Il ‘Forbes’ ha anche riportato che in Cina il 60% delle vendite online passa per i sistemi di Alibaba e la quantità di dati che deve aver immagazzinato su fornitori e abitudini d’acquisto della classe media deve essere colossale. E’ forse proprio da qui nasce l’ultima trovata del colosso: Aliloan, il nuovo prodotto della galassia Alibaba, veicola prestiti bancari ai piccoli e medi imprenditori che sono parte del proprio database, garantendo inoltre per loro.

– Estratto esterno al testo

(** * Breadth-first simulation of a nondeterministic Turing machine

    A shallow embedding of the two scripts of the repository,
    [Tracing_PabloOlivaQuintana.py] (module [Eager]) and [FinalTracing.py]
    (module [Exhaustive]).  Both share the [Configuration] class and the body
    of the loop over the transitions; they differ in what a rejecting
    configuration does, in what [simulate_ntm] hands back and in the
    nondeterminism metric.

    Python strings are [string]; Python integers are [Z]; the deque and the
    list [explored] are lists (the deque is only ever popped on the left and
    appended on the right); an [IndexError] is an explicit outcome. *)

From Stdlib Require Import ZArith QArith String Ascii List Bool Lia DecimalString.
From stdpp Require Import base list strings gmap.

Local Open Scope string_scope.
Local Open Scope list_scope.

(** ** Python string primitives used by the scripts *)

Module Py.

(** [s[1:]] *)
Definition tail (s : string) : string :=
  match s with
  | EmptyString => EmptyString
  | String _ s' => s'
  end.

(** [s[:-1]] *)
Fixpoint init (s : string) : string :=
  match s with
  | EmptyString => EmptyString
  | String _ EmptyString => EmptyString
  | String c s' => String c (init s')
  end.

(** [s[-1]]: a one-character string, [None] standing for [IndexError] *)
Fixpoint last (s : string) : option string :=
  match s with
  | EmptyString => None
  | String c EmptyString => Some (String c EmptyString)
  | String _ s' => last s'
  end.

(** [s or "_"] *)
Definition or_blank (s : string) : string :=
  match s with
  | EmptyString => "_"
  | _ => s
  end.
Lemma count_flagged_all (pr : list PointResult) :
  Forall (fun p => is_anomaly p = true) pr -> count_flagged pr = len pr.
Proof.
  intros Hall. unfold count_flagged. f_equal.
  induction Hall as [|p pr Hp _ IH]; [reflexivity|].
  cbn [List.filter]. rewrite Hp, IH. reflexivity.
Qed.

Lemma flagged_run_all (pr : list PointResult) :
  Forall (fun p => is_anomaly p = true) pr -> flagged_run pr 0 (length pr).
Proof.
  intros Hall j Hj. destruct (pr !! j) as [p|] eqn:Hp.
  - cbn. f_equal. rewrite Forall_forall in Hall. apply Hall.
    eapply list_elem_of_lookup_2. exact Hp.
  - apply lookup_ge_None in Hp. lia.
Qed.

Lemma max_streak_all (pr : list PointResult) :
  Forall (fun p => is_anomaly p = true) pr ->
  max_running_counter (map is_anomaly pr) = len pr.
Proof.
  intros Hall. pose proof (max_running_counter_bounds (map is_anomaly pr)) as Hb.
  unfold len in *. rewrite length_map in Hb.
  destruct (decide (length pr = 0%nat)) as [H0|Hpos]; [lia|].
  assert (Z.of_nat (length pr) <= max_running_counter (map is_anomaly pr)); [|lia].
  apply max_streak_run_iff; [lia|]. exists 0%nat. apply flagged_run_all, Hall.
Qed.

Lemma max_streak_reaches (pr : list PointResult) (st : Z) :
  (exists s k : nat, st <= Z.of_nat k /\ flagged_run pr s k) ->
  st <= max_running_counter (map is_anomaly pr).
Proof.
  intros (s & k & Hk & Hrun).
  pose proof (max_running_counter_bounds (map is_anomaly pr)) as Hb.
  destruct k as [|k]; [lia|].
  assert (Z.of_nat (S k) <= max_running_counter (map is_anomaly pr)); [|lia].
  apply max_streak_run_iff; [lia|]. exists s. exact Hrun.
Qed.

(** C1: on a non-empty sequence the verdict is the disjunction of the two
    rules, [ratio >= ratio_threshold] or [max_streak >= streak_threshold],
    where [ratio] is the quotient of the number of flagged points by the
    total and [max_streak] is the length of the longest run of flagged
    points; so one run of at least [streak_threshold] flagged points
    suffices whatever the ratio, and a ratio at or above [ratio_threshold]
    suffices whatever the runs. *)
Theorem segment_verdict_is_or (pr : list PointResult) (rt : float) (st : Z) :
  pr <> [] ->
  exists (seg : SegmentSummary) (ratio : float) (streak : Z),
    _segment_summary pr rt st = Ok seg /\
    int_truediv (count_flagged pr) (len pr) = Ok ratio /\
    anomaly_ratio seg = Some ratio /\
    max_consecutive_anomaly seg = Some streak /\
    (forall k : nat, (1 <= k)%nat ->
       Z.of_nat k <= streak <-> exists s : nat, flagged_run pr s k) /\
    is_segment_anomaly seg = float_ge ratio rt || (streak >=? st) /\
    ((exists s k : nat, st <= Z.of_nat k /\ flagged_run pr s k) ->
       is_segment_anomaly seg = true) /\
    (float_ge ratio rt = true -> is_segment_anomaly seg = true).
Proof.
  intros Hne. destruct (segment_summary_nonempty pr rt st Hne) as (ratio & Hr & _ & Hseg).
  eexists _, ratio, _. split; [exact Hseg|].
  cbn [anomaly_ratio max_consecutive_anomaly is_segment_anomaly].
  split; [exact Hr|]. split; [reflexivity|]. split; [reflexivity|].
  split; [intros k Hk; apply max_streak_run_iff, Hk|].
  split; [reflexivity|]. split.
  - intros Hrun. apply max_streak_reaches in Hrun.
    apply orb_true_iff. right. apply Z.geb_le. exact Hrun.
  - intros Hge. rewrite Hge. reflexivity.
Qed.

Lemma segment_verdict_is_or_witness :
  sample_streak <> [] /\
  exists (seg : SegmentSummary) (ratio : float) (streak : Z),
    _segment_summary sample_streak f64_0_5 3 = Ok seg /\
    int_truediv (count_flagged sample_streak) (len sample_streak) = Ok ratio /\
    anomaly_ratio seg = Some ratio /\
    max_consecutive_anomaly seg = Some streak /\
    (forall k : nat, (1 <= k)%nat ->
       Z.of_nat k <= streak <-> exists s : nat, flagged_run sample_streak s k) /\
    is_segment_anomaly seg = float_ge ratio f64_0_5 || (streak >=? 3) /\
    ((exists s k : nat, 3 <= Z.of_nat k /\ flagged_run sample_streak s k) ->
       is_segment_anomaly seg = true) /\
    (float_ge ratio f64_0_5 = true -> is_segment_anomaly seg = true).
Proof.
  split; [discriminate|].
  apply (segment_verdict_is_or sample_streak f64_0_5 3). discriminate.
Defined.

(** The streak rule alone: ratio 0.3 < 0.5, one run of 3 >= 3. *)
Example verdict_by_streak_alone :
  _segment_summary sample_streak f64_0_5 3 =
    Ok {| is_segment_anomaly := true;
          reason := None;
          anomaly_ratio := Some (S754_finite false 5404319552844595 (-54));
          max_consecutive_anomaly := Some 3;
          rules := mkRules f64_0_5 3 |}.
Proof. vm_compute. reflexivity. Qed.

(** The ratio rule alone: ratio 0.5 >= 0.5, longest run 1 < 2. *)
Example verdict_by_ratio_alone :
  _segment_summary sample_diffuse f64_0_5 2 =
    Ok {| is_segment_anomaly := true;
          reason := None;
          anomaly_ratio := Some f64_0_5;
          max_consecutive_anomaly := Some 1;
          rules := mkRules f64_0_5 2 |}.
Proof. vm_compute. reflexivity. Qed.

È un circolo virtuoso: uomini d’affari e semplici clienti vendono le proprie merci attraverso i diversi siti del gruppo permettendo così ad Alibaba di raccogliere dati sulle loro performance e sulla loro affidabilità. Sono gli stessi dati usati poi come garanzia per ottenere prestiti dalle banche. Un’idea molto interessante, sopratutto in questo periodo di crisi, nel quale molti cercano di fare impresa con scarsi risultati.
“I piccoli imprenditori sono coloro che muovono l’economia di uno stato, se non aiutiamo loro non potremmo mai diventare grandi, sono tutti bravi ad aiutare i grandi”.
Insomma, come si legge sul ‘The Economist‘, che recentemente ha dedicato al fenomeno una copertina intitolata: “Attualmente Alibaba è il cuore del capitalismo dei bambù”, ovvero di quelle aziende private cinesi che con la loro struttura snella e flessibile sono riuscite a reggere l’impatto e a vincere in un sistema di capitalismo a conduzione statale. Il suo business è guidato dal consumismo sfrenato delle persone, in un’economia dove i consumi stanno esplodendo: la Cina.